If you omitted list above, and just typed bigrams [ 'more' , This is Python's way of saying that it is ready to compute a sequence of items, in this case, bigrams. For now, you just need to know to tell Python to convert it into a list, using list.tortiperfai.gq
Frequency of Use and the Organization of Language - Joan Bybee - Google книги
Here we see that the pair of words than-done is a bigram, and we write it in Python as 'than' , 'done'. Now, collocations are essentially just frequent bigrams, except that we want to pay more attention to the cases that involve rare words. In particular, we want to find bigrams that occur more often than we would expect based on the frequency of the individual words. The collocations function does this for us. We will see how it works later.

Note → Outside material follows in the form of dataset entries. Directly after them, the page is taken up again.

(** X12. When the model cannot be reached or its answer cannot be parsed,
    [handle_pdf] reports the error to the user, removes the staged file and
    returns normally; nothing is uploaded and nothing is offered to the
    store. *)
Theorem extraction_failure_ends_the_run
  (E : env) (doc : document) (w : world) (text : string) (e : exn) :
  mime_type doc = "application/pdf" ->
  pdf_to_text E ("./" ++ file_name doc) = Ok text ->
  (chat_completion E (prompt text) = Raise e \/
   exists content, chat_completion E (prompt text) = Ok content /\
                   parse_response content = Raise e) ->
  let w' := snd (handle_pdf E doc w) in
  fst (handle_pdf E doc w) = Ok tt /\
  invoices w' = invoices w /\ objects w' = objects w /\
  trace w' = (trace w ++ [EvDownload ("./" ++ file_name doc); EvCompletion (prompt text);
                          EvReplyError llm_failed e;
                          EvRemove ("./" ++ file_name doc)])%list.
Proof.
  intros Hmime Htext Hfail w'. subst w'.
  rewrite (handle_pdf_not_extracted E doc w text e Hmime Htext); [done |].
  unfold extraction. destruct Hfail as [-> | (content & -> & Hparse)]; [done |].
  exact Hparse.
Qed.

Lemma extraction_failure_ends_the_run_witness :
  let E := Env (fun _ => Ok [Ok (Some "scan")]) (fun _ => Ok "sorry, no data")
               (fun _ => Ok tt) "u" None "s" "b" in
  fst (handle_pdf E (Document "application/pdf" "a.pdf") (world_of ∅)) = Ok tt.
Proof.
  intros E.
  refine (proj1 (extraction_failure_ends_the_run E (Document "application/pdf" "a.pdf")
                   (world_of ∅) "scan" (ValueError "LLM did not return valid JSON") _ _ _)).
  - reflexivity.
  - reflexivity.
  - right. exists "sorry, no data". split; reflexivity.
Defined.

(** X13. A failure of the storage upload is not caught: it leaves
    [handle_pdf] as it is, after the model has been asked; nothing is offered
    to the store, nothing is replied and the staged file is not removed. *)
Theorem upload_failure_leaves_the_handler
  (E : env) (doc : document) (w : world) (text : string) (v : value) (e : exn) :
  mime_type doc = "application/pdf" ->
  pdf_to_text E ("./" ++ file_name doc) = Ok text ->
  extraction E text = Ok v ->
  storage_upload E (unique_name E (file_name doc)) = Raise e ->
  let w' := snd (handle_pdf E doc w) in
  fst (handle_pdf E doc w) = Raise e /\
  invoices w' = invoices w /\
  trace w' = (trace w ++ [EvDownload ("./" ++ file_name doc); EvCompletion (prompt text);
                          EvUpload (unique_name E (file_name doc))])%list.
Proof.
  intros Hmime Htext Hv Hup w'. subst w'.
  rewrite (handle_pdf_after_extraction E doc w text v Hmime Htext Hv). cbv zeta.
  rewrite Hup, hold_run. destruct v; simpl; by rewrite <- app_assoc.
Qed.

Lemma upload_failure_leaves_the_handler_witness :
  let down := Exn "StorageException" ["bucket not found"] in
  let E := Env (fun _ => Ok [Ok (Some "scan")]) (fun _ => Ok "{}")
               (fun _ => Raise down) "u" None "s" "b" in
  fst (handle_pdf E (Document "application/pdf" "a.pdf") (world_of ∅)) = Raise down.
Proof.
  intros down E.
  refine (proj1 (upload_failure_leaves_the_handler E (Document "application/pdf" "a.pdf")
                   (world_of ∅) "scan" (VDict ∅) down _ _ _ _)); reflexivity.
Defined.

Lemma handle_pdf_non_object E doc w text v :
  mime_type doc = "application/pdf" ->
  pdf_to_text E ("./" ++ file_name doc) = Ok text ->
  extraction E text = Ok v -> is_dict v = false ->
  storage_upload E (unique_name E (file_name doc)) = Ok tt ->
  exists msg,
    handle_pdf E doc w =
    (Raise (TypeError msg),
     logged (read_events doc text ++ [EvUpload (unique_name E (file_name doc))]) w).
Proof.
  intros Hmime Htext Hv Hdict Hup.
  rewrite (handle_pdf_after_extraction E doc w text v Hmime Htext Hv). cbv zeta.
  rewrite Hup, hold_run.
  destruct v; try discriminate; simpl; rewrite logged_logged; by eexists.
Qed.

(** X14. When the answer of the model is valid JSON but not an object (a
    list, a number, a text, null), the file is uploaded all the same and the
    run then ends in a [TypeError] at the first assignment to the record:
    nothing is offered to the store, nothing is replied, the staged file
    stays. *)
Theorem non_object_answer_fails_after_upload
  (E : env) (doc : document) (w : world) (text : string) (v : value) :
  mime_type doc = "application/pdf" ->
  pdf_to_text E ("./" ++ file_name doc) = Ok text ->
  extraction E text = Ok v -> is_dict v = false ->
  storage_upload E (unique_name E (file_name doc)) = Ok tt ->
  exists msg,
    handle_pdf E doc w =
    (Raise (TypeError msg),
     logged [EvDownload ("./" ++ file_name doc); EvCompletion (prompt text);
             EvUpload (unique_name E (file_name doc))] w).
Proof.
  intros Hmime Htext Hv Hdict Hup.
  exact (handle_pdf_non_object E doc w text v Hmime Htext Hv Hdict Hup).
Qed.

The collocations that emerge are very specific to the genre of the texts.
In order to find red wine as a collocation, we would need to process a much larger body of text. Counting words is useful, but we can count other things too. For example, we can look at the distribution of word lengths in a text, by creating a FreqDist out of a long list of numbers, where each number is the length of the corresponding word in the text:. We start by deriving a list of the lengths of words in text1 , and the FreqDist then counts the number of times each of these occurs.
The result is a distribution containing a quarter of a million items, each of which is a number corresponding to a word token in the text. But there are at most only 20 distinct items being counted, the numbers 1 through 20, because there are only 20 different word lengths. One might wonder how frequent the different lengths of word are e. We can do this as follows:.
Numéros en texte intégral
Although we will not pursue it here, further analysis of word length might help us understand differences between authors, genres, or languages. Table 3. Our discussion of frequency distributions has introduced some important Python concepts, and we will look at them systematically in 4. So far, our little programs have had some interesting qualities: the ability to work with language, and the potential to save human effort through automation. A key feature of programming is the ability of machines to make decisions on our behalf, executing instructions when certain conditions are met, or repeatedly looping through text data until some condition is satisfied.
This feature is known as control , and is the focus of this section. The full set of these relational operators is shown in 4. We can use these to select different words from a sentence of news text. Here are some examples — only the operator is changed from one line to the next.
Vocabulary Goal Setting and How to Select Word Size
They all use sent7 , the first sentence from text7 Wall Street Journal. As before, if you get an error saying that sent7 is undefined, you need to first type: from nltk. There is a common pattern to all of these examples: [w for w in text if condition ] , where condition is a Python "test" that yields either true or false. In the cases shown in the previous code example, the condition is always a numerical comparison.